# From excellent signal to zero signal !!!



## johnteeee (Apr 3, 2005)

Hi guys
Living in this neck of the wood, you kinda fight with extreme climate most of the time. Today I took the day off and decided to move my 1000.2 dish to a better location on my property with better look angle and no tree in front of the dish as I was sick of frequent rain & snow fade. FYI I have always done self install even at my 6 years with D* and since Dec 08 my initial install with
E* and I have always done well with no problem. 

My equipment is as follows:

Dish 1000.2
Acutrac iii plus meter preset for Dish 1000.2 & Direct Slim Line
One 3 month old 211K I purchased brand new from Sadoun Satellite
One Plasma tv
Length of RG6 cable from the new location to my TV: 18 feet

My Package:

Turbo Gold HD
Hd platinum
No Locals since I use a channel master 4221 over the air.

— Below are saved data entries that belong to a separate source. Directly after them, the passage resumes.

Lemma parse_let_run (c : ParseContext) :
  scopes c ≠ [] → sound (moved c) (parse_let pe c).
Proof.
  intros Hsc. unfold parse_let.
  destruct (get_ident c) as [name c1] eqn:E1.
  go_pe c c2 Hm2.
  destruct (pop_expression c2) as [value c3] eqn:E3.
  set (c4 := eat "," c3).
  assert (Hm4 : moved c c4) by (subst c4; trail).
  clearbody c4.
  apply sound_bind. eapply sound_mono;
    [apply push_let_binding_run, (moved_scopes c c4 Hsc Hm4)|].
  intros c5 (Hsh5 & ext & names & rest & Hsc4 & Hsc5). simpl.
  apply sound_bind. eapply sound_mono; [apply Hpe; rewrite Hsc5; discriminate|].
  intros c6 Hm6. simpl.
  destruct (pop_expression c6) as [expr c7] eqn:E7.
  assert (Hm7 : moved c5 c7) by trail.
  apply sound_bind. eapply sound_mono.
  { apply (pop_let_binding_run c7 ext names name rest).
    destruct Hm7 as [-> _]. exact Hsc5. }
  intros c8 [Hsh8 Hsc8]. simpl.
  apply (moved_step (push_expression _)); [trail|].
  split.
  - rewrite Hsc8, <- Hsc4. apply Hm4.
  - eapply shift_trans; [apply moved_shift, Hm4|].
    eapply shift_trans; [exact Hsh5|].
    eapply shift_trans; [apply moved_shift, Hm7|exact Hsh8].
Qed.

Lemma ExplicitParams_sound (params_in : list string) :
  sound (λ _, True) (ExplicitParams params_in).
Proof.
  unfold ExplicitParams. generalize (mkParams Explicit ∅).
  induction params_in as [|x l IH]; intros q; simpl; [exact I|].
  unfold assert. case_match; simpl; [apply IH|reflexivity].
Qed.

Lemma parse_lambda_run (c : ParseContext) :
  scopes c ≠ [] → sound (λ r, moved c (snd r)) (parse_lambda pe c).
Proof.
  intros Hsc. unfold parse_lambda.
  destruct (get_ident_list _) as [param_names c1] eqn:E1.
  assert (Hm1 : moved c c1) by trail.
  apply sound_bind. eapply sound_mono; [apply ExplicitParams_sound|].
  intros params _. simpl.
  destruct (push_resolve_context_run (LambdaParams params) None c1) as (Hsh2 & Hsc2).
  set (c2 := push_resolve_context (LambdaParams params) None c1) in *. clearbody c2.
  set (c3 := eat "(" (skip_spaces c2)).
  assert (Hm3 : moved c2 c3) by (subst c3; trail).
  clearbody c3.
  assert (Hsc3 : scopes c3 ≠ []) by (destruct Hm3 as [-> _]; rewrite Hsc2; discriminate).
  apply sound_bind. eapply sound_mono; [apply Hpe, Hsc3|].
  intros c4 Hm4. simpl.
  assert (Hm5 : moved c2 (eat ")" c4)) by (eapply moved_trans; [exact Hm3|trail]).
  apply sound_bind. eapply sound_mono.
  { apply (pop_resolve_context_run _ (None, []) (scopes c1)).
    destruct Hm5 as [-> _]. exact Hsc2. }
  intros c6 [Hsh6 Hsc6]. simpl.
  destruct (pop_expression c6) as [lambda_root c7] eqn:E7. simpl.
  eapply (pair_moved pop_expression _ c6 c7 _); [trail|exact E7|].
  split.
  - rewrite Hsc6. apply Hm1.
  - eapply shift_trans; [apply moved_shift, Hm1|].
    eapply shift_trans; [exact Hsh2|].
    eapply shift_trans; [apply moved_shift, Hm5|exact Hsh6].
Qed.

Lemma parse_tensor_map_run (c : ParseContext) :
  scopes c ≠ [] → sound (moved c) (parse_tensor_map pe c).
Proof.
  intros Hsc. unfold parse_tensor_map.
  go_pe c c1 Hm1.
  destruct (pop_expression c1) as [child c2] eqn:E2.
  assert (Hm3 : moved c (eat "," c2)) by trail.
  apply sound_bind. eapply sound_mono;
    [apply parse_lambda_run, (moved_scopes c _ Hsc Hm3)|].
  intros [lambda c4] Hm4. simpl in *.
  assert (moved c c4) by (eapply moved_trans; [exact Hm3|exact Hm4]).
  case_match; simpl; trail.
Qed.

Lemma parse_tensor_join_run (c : ParseContext) :
  scopes c ≠ [] → sound (moved c) (parse_tensor_join pe c).
Proof.
  intros Hsc. unfold parse_tensor_join.
  go_pe c c1 Hm1.
  destruct (pop_expression c1) as [lhs c2] eqn:E2.
  go_pe c c3 Hm3.
  destruct (pop_expression c3) as [rhs c4] eqn:E4.
  assert (Hm5 : moved c (eat "," c4)) by trail.
  apply sound_bind. eapply sound_mono;
    [apply parse_lambda_run, (moved_scopes c _ Hsc Hm5)|].
  intros [lambda c6] Hm6. simpl in *.
  assert (moved c c6) by (eapply moved_trans; [exact Hm5|exact Hm6]).
  case_match; simpl; trail.
Qed.

Lemma try_parse_call_run (name : string) (c : ParseContext) :
  scopes c ≠ [] → sound (λ r, moved c (snd r)) (try_parse_call pe name c).
Proof.
  intros Hsc. unfold try_parse_call.
  destruct (Ascii.eqb (get (skip_spaces c)) "(") eqn:Hg; simpl; [|trail].
  set (c2 := eat "(" (skip_spaces c)).
  assert (Hm2 : moved c c2) by (subst c2; trail).
  assert (Hsc2 : scopes c2 ≠ []) by (apply (moved_scopes c c2 Hsc Hm2)).
  assert (Hclose : ∀ r, sound (moved c2) r →
            sound (λ r : bool * ParseContext, moved c r.2)
                  (ctx ← r; Done (true, eat ")" ctx))).
  { intros r Hr. apply sound_bind. eapply sound_mono; [exact Hr|].
    intros c' Hm'. simpl. eapply moved_trans; [exact Hm2|trail]. }
  clearbody c2.
  repeat case_match; try apply Hclose;
    auto using parse_if_run, parse_let_run, parse_call_run,
               parse_tensor_map_run, parse_tensor_join_run, parse_tensor_sum_run.
  simpl. trail.
Qed.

My Zip 14201 AZ 241, EL 26, SK 125

The meter says I'm getting High 80s for 119 & 110 and mid 70s for 129
as soon as I connected the cable to 211K via HDMI & went to menu point dish Boom !! no signal whatsoever !! I mean notta, nil, zero ! Check switch
PORT: 1 good con. Port 2 good con. Port 3 good con.
119 no signal 110 no signal 129 no signal !!!!
TRANS: X X X
DEVICE: 1K.2 1K.2 1K.2
STATUS: R E C E P T I O N E R R O R
SWITCH: D P P 1 K . 2

Everything nice and level, I tried to move everything a bit ( EL & AZ ) within one degree but nothing on the Receiver side. Still the Meter showing decent signal on all 3 sats !!

I would appriciate any help, Thanks guys.


----------



## BattleZone (Nov 13, 2007)

Most likely reason is that you aren't pointing to the right sats. The Accutrak III can't ID specific sats, unfortunately.

Advice: make sure the mast is perfectly plumb, reset the dish to the default elevation for your zip code, and point again.


----------



## johnteeee (Apr 3, 2005)

Hi BattleZone
You were correct. Once I moved the EL a bit all 3 sats came in fine.

Thanks..........


----------